**Task to carry out**
From the data below, return the exact lines starting at the line containing "(** * FCMCommon: the" and ending at the line containing "The page manager, the", both included, and nothing else.

Information provided Block Start

(* ===== verification/FCMCommon.v ===== *)
(** * FCMCommon: the resident pages of a cache manager, os/kernel/mem/FCMCommon.C

    The operations of FCMCommon on its page list, for any class of pages that
    keeps the promise of PageHolder.v: looking up and adding pages, the walks
    over all pages, freeing all pages, established pages and the notifications
    that wait for a page.

    The page manager, the hardware mappings and the copying of frames are
    outside: what is asked of them is a list of [effect]s.  Where the code waits
    for I/O it releases the lock; the run ends there with [Blocked] and goes on
    as a new run of the loop from whatever state is found later. *)

From stdpp Require Import base numbers option gmap list.
From S2P Require Import K42 Prelude DList PageDesc PageHolder FreeFrameList PageList PageSet PageSetDense.

Module FCMCommon.
Import PageDesc PageHolder.

(** ** Notifications: os/kernel/mem/PageFaultNotification.C and .H *)

Record PageFaultNotification := mkN {
  processAnnex : Z; pageFaultId : Z; threadBlocked : bool; wasWoken : bool; success : bool; prefetch : bool; thread : Z;
  n_next : Z;
}.

#[export] Instance notification_linked : Linked PageFaultNotification Z := {|
  next := n_next;
  set_next := fun p n => mkN (processAnnex n) (pageFaultId n) (threadBlocked n) (wasWoken n) (success n) (prefetch n) (thread n) p;
  payload := thread;
  next_set_next := fun _ _ => eq_refl;
  payload_set_next := fun _ _ => eq_refl;
|}.

Abbreviation notes := (gmap Z PageFaultNotification) (only parsing).

(** What the world outside is asked to do. *)
Inductive effect :=
| Unblock (thread : Z)
| NotifyFaultCompletion (pa n : Z)
| UnmapPage (offset ppset : Z)
| Memcpy (dst src size : Z)
| DeallocPages (addr size : Z)
| DeallocListOfPages (ffl : FreeFrameList.t).

Definition initSynchronous (cur : Z) (n : PageFaultNotification) : PageFaultNotification :=
  mkN (processAnnex n) (pageFaultId n) true false (success n) (prefetch n) cur (n_next n).

Definition setRC (rc : Z) (n : PageFaultNotification) : PageFaultNotification :=
  mkN (processAnnex n) (pageFaultId n) (threadBlocked n) (wasWoken n) (_SUCCESS rc) (prefetch n) (thread n) (n_next n).

Definition set_woken (n : PageFaultNotification) : PageFaultNotification :=
  mkN (processAnnex n) (pageFaultId n) (threadBlocked n) true (success n) (prefetch n) (thread n) (n_next n).

Definition doNotification (nm : notes) (a : Z) : option (notes * list effect) :=
  n ← nm !! a;
  if threadBlocked n then Some (<[a := set_woken n]> nm, [Unblock (thread n)])
  else if prefetch n then Some (delete a nm, [])
  else Some (nm, [NotifyFaultCompletion (processAnnex n) a]).

(** The loop of notify. *)
Fixpoint notify_loop (fuel : nat) (nm : notes) (notf rc skipFn : Z) : option (notes * list effect) :=
  match fuel with
  | O => None
  | S fuel =>
      if notf =? NULL then Some (nm, [])
      else
        n ← nm !! notf;
        let nxt := n_next n in
        '(nm1, ev) ← (if negb (notf =? skipFn) then doNotification (<[notf := setRC rc n]> nm) notf else Some (nm, []));
        '(nm2, ev2) ← notify_loop fuel nm1 nxt rc skipFn;
        Some (nm2, ev ++ ev2)
  end.

(** Setters of PageDesc fields. *)
Definition set_fn (p : Z) (n : Entry) : Entry :=
  let r := rest n in
  set_rest (mkRest (used r) (freeAfterIO r) (mapped r) (cacheSynced r) (established r) (forkCopied1 r) (forkCopied2 r) (forkIO r)
                   (forkIOLock r) (forkMapParent r) (copiedOnFork r) (pinCount r) p (ppset r)) n.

Information provided Block End

**Task result**
(** * FCMCommon: the resident pages of a cache manager, os/kernel/mem/FCMCommon.C

    The operations of FCMCommon on its page list, for any class of pages that
    keeps the promise of PageHolder.v: looking up and adding pages, the walks
    over all pages, freeing all pages, established pages and the notifications
    that wait for a page.

    The page manager, the hardware mappings and the copying of frames are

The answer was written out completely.